Where the result can change
Many beginners compare maker and taker fees without understanding their own order behavior. If you mostly use market orders, taker fees and slippage matter more. If you use limit orders that do not fill, a lower maker fee may not help. Futures users also often ignore funding because it is not shown like a simple trading fee.
Decision rule
Do not judge cost from the headline discount alone. Estimate the fee, then add spread, slippage, funding, and withdrawal costs. If you cannot identify which part of the cost applies to your trade, you are not ready to compare exchanges by fees.
A practical workflow
Turn the idea into a short sequence instead of treating it as general advice. Start with this action: Identify whether the trade is spot or futures. Then add the second check: Decide whether your order is likely maker or taker. If those two steps are not clear, the topic is not ready for larger deposits, larger trades, or more complex products.
Write down what you checked, where you checked it, and what would make you stop. The main behavior to avoid is this: Treating spot and futures fees as the same thing. That one mistake is often enough to turn a small fee saving, a simple account setup, or a basic trading lesson into an avoidable loss.
Action checklist before you rely on the discount
- Identify whether the trade is spot or futures.
- Decide whether your order is likely maker or taker.
- Check the order preview before confirming.
- Review actual charged fees after a small test trade.
- For futures, include funding and liquidation risk in the calculation.
Mistakes that make fee savings less useful
- Treating spot and futures fees as the same thing.
- Ignoring funding rates on futures positions.
- Assuming maker fees help when your limit orders never fill.
- Comparing fee discounts without checking spread and slippage.
For deeper context, continue with Binance Referral Code 2026: How to Get a 20% Fee Discount, How to Reduce Binance Trading Fees in 2026, Spot Trading Fees vs Futures Trading Fees. These related guides keep the topic connected to fee discounts, safer onboarding, and practical trading decisions.

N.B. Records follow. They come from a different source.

(* ===== verification/Deposits.v ===== *)
(** * Deposits

    Models [op-node/rollup/derive/deposit_source.go], [deposit_log.go] and
    [deposits.go]: the unique source hashes of deposit transactions, and the
    deposits that events of the deposit contract on L1 stand for. *)

From S2P Require Import Prelude GoBytes Errors Eth RollupConfig Geth.

Section deposits.
Context `{Geth}.

(** ** Source hashes *)

Definition UserDepositSourceDomain : Z := 0.
Definition L1InfoDepositSourceDomain : Z := 1.
Definition UpgradeDepositSourceDomain : Z := 2.
Definition InvalidatedBlockSourceDomain : Z := 4.

(** 32 zero bytes with a number in the last eight. *)
Definition word64 (n : Z) : bytes := replicate 24 x00 ++ be_bytes 8 n.
Definition domain_hash (domain : Z) (inner : Hash) : Hash := Keccak256Hash (word64 domain ++ inner).

(** The four kinds of sources. *)
Inductive DepositSource :=
| UserDepositSource (L1BlockHash : Hash) (LogIndex : Z)
| L1InfoDepositSource (L1BlockHash : Hash) (SeqNumber : Z)
| UpgradeDepositSource (Intent : bytes)
| InvalidatedBlockSource (OutputRoot : Hash).

Definition SourceHash (s : DepositSource) : Hash :=
  match s with
  | UserDepositSource h i => domain_hash UserDepositSourceDomain (Keccak256Hash (h ++ word64 i))
  | L1InfoDepositSource h n => domain_hash L1InfoDepositSourceDomain (Keccak256Hash (h ++ word64 n))
  | UpgradeDepositSource intent => domain_hash UpgradeDepositSourceDomain (Keccak256Hash intent)
  | InvalidatedBlockSource root => domain_hash InvalidatedBlockSourceDomain root
  end.

(** ** Deposit events *)

Definition DepositEventABI : string := "TransactionDeposited(address,address,uint256,bytes)".
Definition DepositEventABIHash : Hash := Keccak256Hash (bytes_of_string DepositEventABI).
Definition DepositEventVersion0 : Hash := zeroHash.

Definition AddressAsLeftPaddedHash (a : Address) : Hash := replicate 12 x00 ++ a.

Definition unmarshalDepositVersion0 (source : Hash) (from to : Address) (opaqueData : bytes)
    : Res DepositTx :=
  if (length opaqueData <? 73)%nat then Err (ErrorsNew "unexpected opaqueData length")
  else
    let mint := be_val (take 32 opaqueData) in
    let value := be_val (take 32 (drop 32 opaqueData)) in
    let gas := be_val (take 8 (drop 64 opaqueData)) in
    if negb (bool_decide (is_u64 gas)) then Err (ErrorsNew "bad gas value")
    else
      Ok (mkDepositTx source from
            (if decide (take 1 (drop 72 opaqueData) = [x00]) then Some to else None)
            (if mint =? 0 then None else Some mint) value gas false (drop 73 opaqueData)).

(** A topic is a 32-byte hash; its last 20 bytes are an address. *)
Definition UnmarshalDepositLogEvent (ev : Log) : Res DepositTx :=
  match log_Topics ev with
  | [id; from; to; version] =>
    if negb (bool_decide (id = DepositEventABIHash)) then
      Err (ErrorsNew "invalid deposit event selector")
    else if (length (log_Data ev) <? 64)%nat then Err (ErrorsNew "incomplate opaqueData slice header")
    else if negb (length (log_Data ev) mod 32 =? 0)%nat then
      Err (ErrorsNew "expected log data to be multiple of 32 bytes")
    else
      let offset := be_val (take 32 (log_Data ev)) in
      let len := be_val (take 32 (drop 32 (log_Data ev))) in
      let rest := Z.of_nat (length (log_Data ev) - 64) in
      if negb (offset =? 32) then Err (ErrorsNew "invalid opaqueData slice header offset")
      else if negb (bool_decide (is_u64 len)) || (rest <? len) || (len +₆₄ 32 <=? rest) then
        Err (ErrorsNew "invalid opaqueData slice header length")
      else
        let opaqueData := take (Z.to_nat len) (drop 64 (log_Data ev)) in
        let source := SourceHash (UserDepositSource (log_BlockHash ev) (log_Index ev)) in
        if decide (version = DepositEventVersion0) then
          map_err (Errorf "failed to decode deposit")
            (unmarshalDepositVersion0 source (drop 12 from) (drop 12 to) opaqueData)
        else Err (ErrorsNew "invalid deposit version")
  | _ => Err (ErrorsNew "expected 4 event topics")
  end.

(** [big.Int.FillBytes] writes the absolute value, after a check of [BitLen]. *)
Definition fill32 (msg : string) (n : Z) : Res bytes :=
  if 2 ^ 256 <=? Z.abs n then Err (ErrorsNew msg) else Ok (be_bytes 32 (Z.abs n)).

Definition marshalDepositVersion0 (deposit : DepositTx) : Res bytes :=
  mint ← match dep_Mint deposit with
         | None => Ok (replicate 32 x00)
         | Some m => fill32 "mint value exceeds 256 bits" m
         end;
  value ← fill32 "value value exceeds 256 bits" (dep_Value deposit);
  Ok (mint ++ value ++ be_bytes 8 (dep_Gas deposit)
      ++ [match dep_To deposit with None => x01 | Some _ => x00 end] ++ dep_Data deposit).

Definition MarshalDepositLogEvent (depositContractAddr : Address) (deposit : DepositTx) : Res Log :=
  let toBytes := match dep_To deposit with None => zeroHash | Some a => AddressAsLeftPaddedHash a end in
  opaqueData ← marshalDepositVersion0 deposit;
  let data := word64 32 ++ word64 (Z.of_nat (length opaqueData)) ++ opaqueData in
  let pad := if (length data mod 32 =? 0)%nat then [] else replicate (32 - length data mod 32) x00 in
  Ok (mkLog depositContractAddr
        [DepositEventABIHash; AddressAsLeftPaddedHash (dep_From deposit); toBytes; DepositEventVersion0]
        (data ++ pad) zeroHash 0 0 zeroHash).

(** ** Deposits of a block

    [errors.Join] collects the errors; the deposits that decode are returned
    with them. *)

Definition is_deposit_log (contract : Address) (l : Log) : bool :=
  bool_decide (log_Address l = contract)
  && match log_Topics l with [] => false | t :: _ => bool_decide (t = DepositEventABIHash) end.

Definition add_deposit (contract : Address) (acc : Res (list DepositTx * list error)) (l : Log)
    : Res (list DepositTx * list error) :=
  '(out, errs) ← acc;
  if is_deposit_log contract l then
    match UnmarshalDepositLogEvent l with
    | Ok d => Ok (out ++ [d], errs)
    | Err e => Ok (out, errs ++ [Errorf "malformatted L1 deposit log" e])
    | Panic w => Panic w
    end
  else acc.

Definition UserDeposits (receipts : list Receipt) (contract : Address)
    : Res (list DepositTx * list error) :=
  foldl (λ acc rec,
    if rcpt_Status rec =? ReceiptStatusSuccessful
    then foldl (add_deposit contract) acc (rcpt_Logs rec) else acc) (Ok ([], [])) receipts.

Definition encode_deposit (acc : Res (list Data * list error)) (d : DepositTx)
    : Res (list Data * list error) :=
  '(txs, errs) ← acc;
  match MarshalDepositTx d with
  | Ok tx => Ok (txs ++ [tx], errs)
  | Err e => Ok (txs, errs ++ [ErrorsNew "failed to encode user tx"])
  | Panic w => Panic w
  end.

Definition DeriveDeposits (receipts : list Receipt) (contract : Address)
    : Res (list Data * list error) :=
  '(deposits, errs) ← UserDeposits receipts contract;
  foldl encode_deposit (Ok ([], errs)) deposits.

If you decide Binance fits your needs, open the referral link before creating the account and confirm the fee level inside Binance before trading size.
Final note before you act
Crypto fees, product access, promotions, and referral rules can change. Always verify the current information inside your own Binance account before depositing or trading. A discount can reduce eligible costs, but it does not remove market risk or replace independent research.